Theresa May, the home secretary, announced in a speech earlier this month that the government will "extend radically" the UK Border Agency's scheme of interviews for student visa applicants from non-EU countries. The scheme started last year with 2,300 interviews for applicants from Pakistan.
Critics have warned that the new interviews could act as a deterrent to students planning to attend UK universities.
A Home Office spokeswoman said in a statement to Times Higher Education that the interviews "won't just cover English language, Entry Clearance Officers carrying out the interview will also consider whether an applicant is a genuine student".
The spokeswoman said this would take account of "the immigration history of the applicant, in the UK and other countries"; "the applicant's education history, study and post study plans; "the financial circumstances of the applicant"; and "the course provider and agents".
However, the Home Office was unable to provide details of the cost of the scheme, or of how it will be staffed.
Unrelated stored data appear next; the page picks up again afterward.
(* ===== verification/ExecutorV2.v ===== *)
(** * ExecutorV2: the v2 plugin executor

    Models [cmd/agent/executor/v2/executor.go]: admission (trust, code), the
    retry loop around [executeRuntime], error classification and the tables of
    running and completed jobs.  What one run depends on outside this file (the
    file system, the sandbox and the runtime manager) is a record of answers
    indexed by how many runs were made before ([runtime_env]). *)
From stdpp Require Import pretty.
From S2P Require Import Prelude GoFloat.
From Stdlib Require Import SpecFloat.

(** ** Data *)

Inductive ExecutionMode := ModeNative | ModeRuntime.

Record Dependency := mkDep { dep_Name : string; dep_Version : string; dep_Source : string }.

Record ExecutionPolicy := mkPolicy {
  MaxRetries : Z;
  RetryBackoffSeconds : Z;
  RetryBackoffMultiplier : float64;
  MaxRetryDelaySeconds : Z;
  DefaultTimeoutSeconds : Z;
  HardTimeoutSeconds : Z;
}.

(** The job fields the executor reads. *)
Record Job := mkJob {
  job_ID : string;
  job_Type : string;
  job_RuntimeType : string;
  job_RuntimeDeps : option (list Dependency);
  job_EntryPoint : string;
  job_ExecutionMode : string;
  job_EnvironmentStrict : bool;
  job_TimeoutSeconds : Z;
  job_PluginID : string;
  job_PluginVersion : string;
  job_PluginCode : string;
  job_ExecutionID : string;
  job_ExecutionStepID : string;
  job_RunID : string;
  job_AttemptNumber : Z;
  job_OrgID : string;
  job_DependencyHash : string;
  job_EnvironmentID : string;
  job_ExecutionPolicy : option ExecutionPolicy;
  job_Trusted : bool;
}.

Record Result := mkResult {
  Success : bool;
  res_Error : string;
  ErrorClassification : string;
  DurationMs : Z;
  ExitCode : Z;
  Signal : string;
  OutputSizeBytes : Z;
  LogSizeBytes : Z;
  MaxMemoryBytes : Z;
  RunID : string;
  AttemptNumber : Z;
  res_ExecutionPolicy : option ExecutionPolicy;
}.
The UKBA is already said to be stretched on staffing levels.
The spokeswoman said: "We will open up discussions with colleagues in other government departments on the details of delivery."
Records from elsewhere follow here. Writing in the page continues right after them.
(** The executor instance, as the handler of inline plugin code. *)
Definition executor_handler (env : runtime_env) (newRunID : string) (dur : Z)
    (entries : list (string * Result)) (st : ExecutionState) (_ : context) (job : Job)
    : Result * error :=
  match ExecutorV2.ExecuteJob env newRunID dur entries job st with
  | (_, _, Some out) => out
  | (_, _, None) => (failedResult "" "", Some "nil dereference")
  end.

(** C23.  Inline plugin code whose payload does not say
    [trusted: true] never succeeds: when such a job is routed to the executor,
    [ExecuteJob] returns an error. *)
Theorem inline_code_needs_trust (renum : string -> string) (h : Handlers)
    (env : runtime_env) (newRunID : string) (dur : Z) (entries : list (string * Result))
    (st : ExecutionState) (ctx ctx' : context) (jobType executionID : string)
    (payload : RawMessage) (job : Job) :
  executorInstance_ExecuteJob h = executor_handler env newRunID dur entries st ->
  route_job renum ctx jobType payload executionID = Ok (RouteExecutor ctx' job) ->
  f_Trusted (Unmarshal_struct zeroFull decodeFull payload).1 = false ->
  ExecuteJob renum h ctx jobType payload executionID <> None.
Proof.
  intros Hex Hr Htrust. unfold ExecuteJob. rewrite Hr. simpl. rewrite Hex.
  apply route_job_ok in Hr as (_ & meta & full & _ & Hfull & _ & _ & _ & _ & -> & _).
  rewrite Hfull in Htrust. simpl in Htrust.
  unfold executor_handler, ExecutorV2.ExecuteJob. simpl. rewrite Htrust. done.
Qed.

Definition idle_handlers : Handlers :=
  mkHandlers (fun _ _ => None) (fun _ _ => None) (fun _ _ => None)
    (executor_handler timing_out "r" 1 [] NewExecutionState).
Ms May's speech was heavily criticised by Edward Acton, the University of East Anglia vice-chancellor who has led Universities UK's lobbying for university-sponsored overseas students to be removed from the government's target to cut net migration.
Speaking to THE earlier this month, he said of the extra interviews: "Foreign reporting tends to be quite well informed and I think it is quite likely that the greatest offence will be taken by the best applicants, who see a lot of what Mrs May projects abroad as essentially hostile."